Flash forward to 2013, and the Ducks and their NFL counterparts, the Philadelphia Eagles, are prepared to save the reputations of two broken games. They innovate. They’re entertaining. They not only win, they swing for the fences in style and in pace, with point-a-minute offenses that attack all over the field at once. There are no huddles or slowdowns, just a dazzling display of speed and variety. De’Anthony Thomas zooms around right end for 40 yards, tight-roping the sidelines as he outruns three guys twice his size, toe-dancing inside the pylon as a defender tries to smash him in two. Marcus Mariota keeps, faking out the entire defense as he scoots through a hole five yards wide, dashing 71 yards up the middle of the field with the grace of an antelope on the Serengetti. This time it’s the predators who are helpless. Not even the NCAA could catch the Ducks, and watching them on the field, who cares about sanctions and investigations and what’s inside the socks in the 68 million dollar locker room? They wear the shiniest helmets in the game, the super heroes of the sport. It’s Marvel Comics football, and the wall panels and carpets in the Hatfield-Dowlin Center tell the same story.

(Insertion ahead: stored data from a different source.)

(* ===== verification/Reporting.v ===== *)
(** * Reports

    admin/analytics.service.ts, admin/cost-dashboard.service.ts,
    experiment/north-star.service.ts: the aggregates an administrator reads, as
    the queries define them, and the JavaScript that turns their rows into
    numbers; what the orchestrator's meter (orchestrator/internal/costmeter,
    internal/cloudcost) writes into the table they sum.  Outside: how PostgreSQL
    divides numerics ([NumericDivision]) and collates texts ([Collation]), the
    email of an account and the name of a tenant. *)
From Stdlib Require Import Ascii.
From stdpp Require Import sorting pretty.
From S2P Require Import Prelude RegExp JsNum Binary64 Effects Schema AttemptStatus EventStore JsText JsonParse Mastery Authoring AnalyticsIngestion AnalyticsQuery Experiment.
Open Scope Z_scope.

(** ** What the queries read *)

(** env.usage_meter and env.cloud_account, the orchestrator's tables. *)
Record UsageRow := mkUsageRow {
  um_environment_id : string; um_attempt_id : Id; um_window_start : Z; um_window_end : Z;
  um_cloud_cost_usd : Q; um_ai_cost_usd : Q; um_total_cost_usd : Q }.
Inductive AccountState := AVAILABLE | IN_USE | NUKING | QUARANTINED.
#[export] Instance account_state_eq_dec : EqDecision AccountState.
Proof. solve_decision. Defined.
Record CloudAccount := mkCloudAccount {
  cl_aws_account_id : string; cl_state : AccountState; cl_region : string; cl_attempt_id : option Id;
  cl_budget_usd : option Q; cl_quarantine_reason : option string }.
Record Env := mkEnv { usage_meter : list UsageRow; cloud_account : list CloudAccount }.

(** The database: [env] is [None] where the orchestrator's migrations have not
    run; [active_seconds] holds the attempts whose column differs from its
    default, 0. *)
Record Db := mkDb { store : Store; env : option Env; tests : Experiments; active_seconds : gmap Id Z }.
#[export] Instance eta_Db : Eta Db := fun d => mkDb (store d) (env d) (tests d) (active_seconds d).

(** [/] on numerics, whose scale the server chooses. *)
Class NumericDivision := {
  ndiv : Q -> Q -> Q;
  ndiv_zero : forall b, ndiv 0 b = 0%Q
}.
Definition twenty_decimals : NumericDivision.
Proof. refine {| ndiv a b := default 0%Q (numeric 1000 20 (a / b)) |}. intros b. unfold Qdiv. now rewrite (numeric_proper _ _ _ 0%Q) by ring. Defined.
(** The order of texts in [ORDER BY]. *)
Class Collation := {
  text_le : relation string;
  text_le_dec :: RelDecision text_le;
  text_le_total :: Total text_le;
  text_le_trans :: Transitive text_le
}.

(** By the bytes of the texts, the collation "C". *)
Fixpoint bytes_le (a b : string) : bool :=
  match a, b with
  | EmptyString, _ => true
  | String _ _, EmptyString => false
  | String c a, String d b => if (N_of_ascii c <? N_of_ascii d)%N then true else (N_of_ascii c =? N_of_ascii d)%N && bytes_le a b
  end.
Lemma bytes_le_total a b : bytes_le a b = true \/ bytes_le b a = true.
Proof.
  revert b. induction a as [|c a IH]; intros [|d b]; cbn; auto. destruct (N.ltb_spec (N_of_ascii c) (N_of_ascii d)); [auto|].
  destruct (N.ltb_spec (N_of_ascii d) (N_of_ascii c)); [auto|]. replace (N_of_ascii d) with (N_of_ascii c) by lia. rewrite N.eqb_refl. apply IH.
Qed.
Lemma bytes_le_trans a b c : bytes_le a b = true -> bytes_le b c = true -> bytes_le a c = true.
Proof.
  revert b c. induction a as [|x a IH]; intros [|y b] [|z c]; cbn; try easy.
  destruct (N.ltb_spec (N_of_ascii x) (N_of_ascii y)), (N.ltb_spec (N_of_ascii y) (N_of_ascii z)), (N.ltb_spec (N_of_ascii x) (N_of_ascii z));
    try easy; rewrite ?andb_true_iff, ?N.eqb_eq; intuition (try lia); eauto.
Qed.
Definition bytes_collation : Collation.
Proof.
  refine {| text_le a b := bytes_le a b = true |}.
  - intros a b. unfold Decision. destruct (bytes_le a b); [left | right]; easy.
  - exact bytes_le_total.
  - exact bytes_le_trans.
Defined.

(** [GROUP BY key]: the rows of each value of the key. *)
Definition groups {A K} `{EqDecision K} (key : A -> K) (l : list A) : list (K * list A) :=
  (fun k => (k, List.filter (fun x => bool_decide (key x = k)) l)) <$> remove_dups (key <$> l).
Definition qsum (l : list Q) : Q := fold_right (fun x acc => Qred (x + acc)) 0%Q l.
(** [avg]: NULL over no rows. *)
Definition avg `{NumericDivision} (l : list Q) : option Q :=
  match l with [] => None | _ => Some (ndiv (qsum l) (inject_Z (Z.of_nat (List.length l)))) end.
(** [count( * ) FILTER (WHERE p)]. *)
Definition count_where {A} (p : A -> bool) (l : list A) : nat := List.length (List.filter p l).
Definition count_status (sts : list AttemptStatus) (l : list Attempt) : nat := count_where (fun a => AttemptStatus.includes sts (status a)) l.
Definition number (n : nat) : Q := inject_Z (Z.of_nat n).
(** [n > 0 ? a / n : otherwise]. *)
Definition rate `{Rounding} (a n : nat) (otherwise : Q) : Q := if (0 <? n)%nat then number a /! number n else otherwise.

(** ** analytics.service.ts *)
Record ActivityHealthRow := mkActivityHealthRow {
  ah_activity_id : Id; ah_slug : string; ah_started : nat; ah_completed : nat; ah_abandoned : nat;
  ah_pass_rate : option Q; ah_avg_hint_penalty : option Q; ah_avg_reset_count : option Q }.
Record TaskDropoffRow := mkTaskDropoffRow { td_task_key : string; td_reached : nat; td_passed : nat; td_dropoff_rate : Q }.
Record ValidatorHealthRow := mkValidatorHealthRow { vh_validator_id : string; vh_total_runs : nat; vh_fail_rate : Q; vh_error_rate : Q }.

Definition more_started : relation ActivityHealthRow := fun a b => (ah_started b <= ah_started a)%nat.
#[export] Instance more_started_dec : RelDecision more_started.
Proof. intros a b. apply Nat.le_dec. Defined.

Section Analytics.
Context `{Rounding} `{NumericDivision} `{Collation} `{RowOrder}.

Definition attempts_of (s : Store) (activityId : Id) : list Attempt :=
  List.filter (fun a => Nat.eqb (activity_id a) activityId) (snd <$> map_to_list (attempts s)).
Definition health_row (s : Store) (row : Id * Activity) : ActivityHealthRow :=
  let atts := attempts_of s row.1 in
  let passed_count := count_status [PASSED; COMPLETED] atts in
  let scored_count := count_status [PASSED; FAILED; COMPLETED] atts in
  mkActivityHealthRow row.1 (a_slug row.2) (List.length atts)
    (count_status [PASSED; FAILED; COMPLETED] atts) (count_status [ABANDONED; EXPIRED] atts)
    (if (0 <? scored_count)%nat then Some (number passed_count /! number scored_count) else None)
    (lit <$> avg (hint_penalty_total <$> atts)) (lit <$> avg (inject_Z ∘ reset_count <$> atts)).
Definition getActivityHealth (tenantId : Id) (s : Store) : list ActivityHealthRow :=
  merge_sort more_started (in_order (health_row s <$>
    List.filter (fun row => Nat.eqb (a_tenant_id row.2) tenantId) (map_to_list (activities s)))).

Definition task_rows (activityId : Id) (s : Store) : list (string * TaskState) :=
  omap (fun '(id, key, st) =>
    match attempts s !! id with
    | Some a => if Nat.eqb (activity_id a) activityId then Some (key, st) else None
    | None => None
    end) (map_to_list (task_states s)).
Definition by_text {A} (f : A -> string) : relation A := fun a b => text_le (f a) (f b).
#[local] Instance by_text_dec {A} (f : A -> string) : RelDecision (by_text f).
Proof. intros a b. apply text_le_dec. Defined.
Definition dropoff_row (g : string * list (string * TaskState)) : TaskDropoffRow :=
  let reached := List.length g.2 in
  let passed := count_where (fun r => bool_decide (ts_status r.2 = T_PASSED)) g.2 in
  mkTaskDropoffRow g.1 reached passed (if (0 <? reached)%nat then 1 -! (number passed /! number reached) else 0%Q).
Definition getTaskDropoff (activityId : Id) (s : Store) : list TaskDropoffRow :=
  merge_sort (by_text td_task_key) (dropoff_row <$> groups fst (task_rows activityId s)).

Definition run_of (s : Store) (r : ValidatorResultRow) : option ValidationRun :=
  List.find (fun run => Nat.eqb (vr_id run) (vres_run_id r)) (validation_runs s).
Definition result_rows (activityId : Id) (s : Store) : list ValidatorResultRow :=
  List.filter (fun r =>
    match run ← run_of s r; attempts s !! vr_attempt_id run with
    | Some a => Nat.eqb (activity_id a) activityId
    | None => false
    end) (validator_results s).
Definition validator_row (g : string * list ValidatorResultRow) : ValidatorHealthRow :=
  let total := List.length g.2 in
  let of_status st := count_where (fun r => bool_decide (vres_status r = st)) g.2 in
  mkValidatorHealthRow g.1 total (rate (of_status FAIL) total 0) (rate (of_status ERROR) total 0).
Definition getValidatorHealth (activityId : Id) (s : Store) : list ValidatorHealthRow :=
  merge_sort (by_text vh_validator_id) (validator_row <$> groups vres_validator_id (result_rows activityId s)).
End Analytics.

(** ** cost-dashboard.service.ts *)
Inductive CostGrain := C_learner | C_course | C_activity | C_tenant.
Record CostRow := mkCostRow {
  cr_bucket : string; cr_label : string; cr_attempts : nat; cr_compute_cost_usd : Q; cr_cloud_cost_usd : Q;
  cr_ai_cost_usd : Q; cr_total_cost_usd : Q }.
#[export] Instance eta_CostRow : Eta CostRow := fun r =>
  mkCostRow (cr_bucket r) (cr_label r) (cr_attempts r) (cr_compute_cost_usd r) (cr_cloud_cost_usd r) (cr_ai_cost_usd r) (cr_total_cost_usd r).
Record AccountSpendRow := mkAccountSpendRow {
  sp_aws_account_id : string; sp_state : AccountState; sp_region : string; sp_attempt_id : option Id; sp_budget_usd : option Q;
  sp_spend_usd : Q; sp_quarantined : bool; sp_quarantine_reason : option string }.
Lemma map_or_throw_forall {A B} (f : A -> exn + B) l ys : map_or_throw f l = inr ys -> Forall2 (fun x y => f x = inr y) l ys.
Proof.
  revert ys. induction l as [|x l IH]; intros ys; cbn; [intros [= <-]; constructor|].
  destruct (f x) as [|y] eqn:F; [discriminate|]. destruct (map_or_throw f l) as [|zs]; [discriminate|]. intros [= <-]. constructor; auto.
Qed.

(** C40: a calibration that exits with 0 against a real grader means what it is
    run for: the rubric exists, the set has a case, every case file was read and
    graded on the facts of its constraint set, the gated agreement is a number
    of at least the threshold, and the last adversarial case was held to level 2
    and flagged as an injection. *)
Theorem calibration_sound rubricId threshold dir :
  run_main rubricId true threshold dir = Code 0 ->
  exists id rubric files cases graded kappas k t before attack after,
    truthy rubricId = Some id /\ getRubric id = Some rubric /\ files = List.filter (fun f => is_markdown f.1) dir /\ files <> [] /\
    Forall2 (fun f c => parseCaseFile load_front f = inr c) files cases /\
    Forall2 (fun c cr => exists r, cr = (c, r) /\ grader_grade rubric (case_facts constraintSets c) = inr r) cases graded /\
    Forall2 (fun key kv => criterion_kappa rubric graded key = inr kv) (criterionKeys rubric) kappas /\
    overallKappa kappas = Some k /\ threshold = Some t /\ (t <= k)%Q /\
    graded = before ++ attack :: after /\ cf_adversarial (cc_front attack.1) = true /\
    Forall (fun x => cf_adversarial (cc_front x.1) = false) after /\
    (ij_overall (injection_of attack) <= 2)%Z /\ ij_flagged (injection_of attack) = true.
Proof.
  unfold main. destruct (truthy rubricId) as [id|]; [|discriminate]. destruct (getRubric id) as [rubric|] eqn:R; [|discriminate].
  destruct (List.filter _ dir) as [|f0 l0] eqn:Fs; [discriminate|]. set (files := f0 :: l0) in *. unfold calibrate.
  destruct (map_or_throw (parseCaseFile load_front) files) as [|cases] eqn:P; [discriminate|].
  destruct (map_or_throw (grade_case constraintSets rubric) cases) as [|graded] eqn:G; [discriminate|].
  destruct (map_or_throw (criterion_kappa rubric graded) (criterionKeys rubric)) as [|kappas] eqn:K; [discriminate|]. unfold outcome.
  destruct (overallKappa kappas) as [k|] eqn:O; [|discriminate]. destruct threshold as [t|]; [|discriminate].
  destruct (Qle_bool t k) eqn:T; [|discriminate]. cbn [andb]. unfold injectionOk. destruct (injectionCase graded) as [ij|] eqn:I; [|discriminate].
  destruct (ij_overall ij <=? 2) eqn:L; [|discriminate]. destruct (ij_flagged ij) eqn:F; [|discriminate]. intros _.
  apply injection_last in I as (before & attack & after & E & A & -> & N). exists id, rubric, files, cases, graded, kappas, k, t, before, attack, after.
  split_and!; auto; [now apply map_or_throw_forall | | now apply map_or_throw_forall | now apply Qle_bool_iff | now apply Z.leb_le].
  eapply Forall2_impl; [apply map_or_throw_forall, G|]. intros c cr X. unfold grade_case in X. destruct (grader_grade _ _) as [|r]; [discriminate|].
  injection X as <-. now exists r.
Qed.
(** * Traceability analyzer of kopi (scripts/trace-status.py)

    A shallow embedding of the script and the properties its specification
    states about it.

    Text.  A Python [str] is modelled by its UTF-8 encoding, one [ascii] per
    byte.  The regular expressions of the script are ASCII; the classes [\s]
    and [\d] are modelled by the ASCII members of Python's Unicode classes,
    so the model is exact on every document that has no white space and no
    decimal digit outside ASCII.  Sorting strings by code point and sorting
    their encodings by byte agree.

    Effects.  Methods run in a small monad over the interpreter state: the
    analyzer's [documents] dictionary and the two output streams, with
    Python exceptions as an outcome. *)

From Stdlib Require Import String Ascii List Bool Arith ZArith Lia.
From Stdlib Require Import Sorting.Sorted Sorting.Permutation.
From Stdlib Require Import Floats.SpecFloat.
From Stdlib Require Import Numbers.DecimalString.
Import ListNotations.

Local Open Scope list_scope.
Local Open Scope string_scope.

(** ** Characters and strings *)

Module Str.

Definition LF : ascii := "010"%char.

Definition in_range (lo hi c : ascii) : bool :=
  ((nat_of_ascii lo <=? nat_of_ascii c) && (nat_of_ascii c <=? nat_of_ascii hi))%nat.

(** [\s]: tab, LF, VT, FF, CR, the separators 0x1C..0x1F and space. *)
Definition is_space (c : ascii) : bool :=
  let n := nat_of_ascii c in
  (((9 <=? n) && (n <=? 13)) || ((28 <=? n) && (n <=? 31)) || (n =? 32))%nat.

(** [\d] *)
Definition is_digit (c : ascii) : bool := in_range "0" "9" c.

(** [[A-Z]] *)
Definition is_upper (c : ascii) : bool := in_range "A" "Z" c.

(** [[a-z]] *)
Definition is_lower (c : ascii) : bool := in_range "a" "z" c.

Definition chr (a : ascii) (c : ascii) : bool := Ascii.eqb a c.

(** [s.startswith(p)] *)
Definition startswith (s p : string) : bool := String.prefix p s.

(** [needle in hay] on strings. *)
Fixpoint contains (needle hay : string) : bool :=
  String.prefix needle hay
  || match hay with
     | EmptyString => false
     | String _ hay' => contains needle hay'
     end.

Fixpoint lstrip (s : string) : string :=
  match s with
  | String c s' => if is_space c then lstrip s' else s
  | EmptyString => EmptyString
  end.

Oregon football is an antidote to all the sleaze and misery in the game. It would be naive to think that Oregon athletes are any different. Like everywhere else some smoke marijuana and drive cars they didn’t pay for. But on the field and in the press conferences, they are the best advertisement the country has for what remains a beautiful game, at least between the lines. There is nothing like a college football game day, for the passion, the pride and the color, the history and tradition, the way it can make 60,000 people rise to their feet with joy and wonder. How can you not love to watch De’Anthony Thomas run, watch this offense turn an opponent inside out in a minute, twenty seconds, and repeat the whole mad, beautiful, entertaining magic show ten times a game? How can you not love the 1000-watt smile from a kid who coaches second grade basketball in the winter?

The game of college football is the best sport in the country. The business, and the putrid stench of recruiting and competing for players and what the game does to their bodies and futures, is horrible to look at. No one has the first idea of how to make it better, because it has always been like this. The NCAA wants to just get better at covering the ugly part up, at succeeding in demonstrating just enough enforcement that everyone can pretend the ugliness doesn’t exist.

The Ducks are the 60-minute highlight video for everything that is right in the game. They bring the entertainment and the energy. They are the Sultans of Swat in the best sports product in the country, 2013.

Meanwhile, our country is mired in another kind of misery. America is broken. The city of Detroit declared bankruptcy this summer. 11.3 million people are unemployed. The U.S. Commerce Department reported the U.S. federal trade deficit for the month of June was $43 billion dollars. We used to be a country that built things. Now we can’t manufacture anything but debt.

What does this have to do with the Ducks? It’s simple, and revolutionary. Politics won’t solve our problems. It never has. Neither will all-caps screeds on Obama Care or the intransigence of Congress.  (Please, for the love of the Duck and all that is right and holy, don’t leave any in the comments section.) The only hope the country has is the same hope the Ducks bring to football: innovation. Doing things faster, better, and more efficiently. Being lean and athletic and committed, having guiding principles, a process, and a commitment to character and productivity. That’s why the Ducks win. It’s the only way America ever will.

In Louisiana there is a small start-up company with a story like Oregon’s. They’ve designed a smaller, sleeker, amazingly innovative car. It has three wheels, a narrow, sleek body, and it gets 84 miles to the gallon of gasoline and sells for $6800. It comes in eight colors, and one of those is fluorescent green.

With a big yellow O on the side, it would look perfect. An innovative, exciting product always wins the day.